◆ What to do:
The required output consists solely of the lines from the line containing "Definition sel_value (s" through the end of the records, copied exactly.

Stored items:
======

(** [loadYear], lines 206-237.  The year chart is created with its three
    datasets, so the rate goes to the third one. *)
Definition loadYear (y : jsstring) : M unit :=
  try_catch
    (dev <- gets deviceParam ;;
     j <- fetchJSON (DataYear y dev) ;;
     lbl <- lift (get_prop j k_labels) ;;
     modify (with_charts (upd_chart CYear (set_labels lbl))) >>
     pv <- lift (get_prop j k_pass) ;;
     passArr <- lift (numbersOf pv) ;;
     fv <- lift (get_prop j k_fail) ;;
     failArr <- lift (numbersOf fv) ;;
     modify (with_charts (upd_chart CYear (fun c => set_data1 failArr (set_data0 passArr c)))) >>
     rate <- lift (toRate j) ;;
     modify (with_charts (upd_chart CYear (set_data2 rate))) >>
     modify (with_labels (set_yearLabel (VStr y))))
    (fun err =>
       modify (log (ConsoleError (utf16 "loadYear") err)) >>
       modify (with_labels (set_yearLabel (VStr Loi)))).

(** *** Selectors *)

(** [select.value]: [None] reads as the empty string. *)
Definition sel_value (s : Select) : option Z :=
  match selectedIndex s with
  | Some i => option_map optValue (nth_error (options s) i)
  | None => None
  end.

(** The text of [select.value] when it is interpolated into a URL. *)
Definition sel_text (s : Select) : jsstring :=
  match sel_value s with
  | Some z => num_text (Fin z)
  | None => []
  end.

Fixpoint find_index (v : Z) (opts : list SelOption) (i : nat) : option nat :=
  match opts with
  | [] => None
  | o :: r => if optValue o =? v then Some i else find_index v r (S i)
  end.

(** [select.value = String(v)]: the first option with that value becomes
    the selected one; when there is none the select is left without a
    selection. *)
Definition set_value (v : number) (s : Select) : Select :=
  mkSelect (options s)
           (match v with
            | Fin z => find_index z (options s) 0
            | NaN => None
            end).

======

◆ Solution below:
Definition sel_value (s : Select) : option Z :=
  match selectedIndex s with
  | Some i => option_map optValue (nth_error (options s) i)
  | None => None
  end.

(** The text of [select.value] when it is interpolated into a URL. *)
Definition sel_text (s : Select) : jsstring :=
  match sel_value s with
  | Some z => num_text (Fin z)
  | None => []
  end.

Fixpoint find_index (v : Z) (opts : list SelOption) (i : nat) : option nat :=
  match opts with
  | [] => None
  | o :: r => if optValue o =? v then Some i else find_index v r (S i)
  end.

(** [select.value = String(v)]: the first option with that value becomes
    the selected one; when there is none the select is left without a
    selection. *)
Definition set_value (v : number) (s : Select) : Select :=
  mkSelect (options s)
           (match v with
            | Fin z => find_index z (options s) 0
            | NaN => None
            end).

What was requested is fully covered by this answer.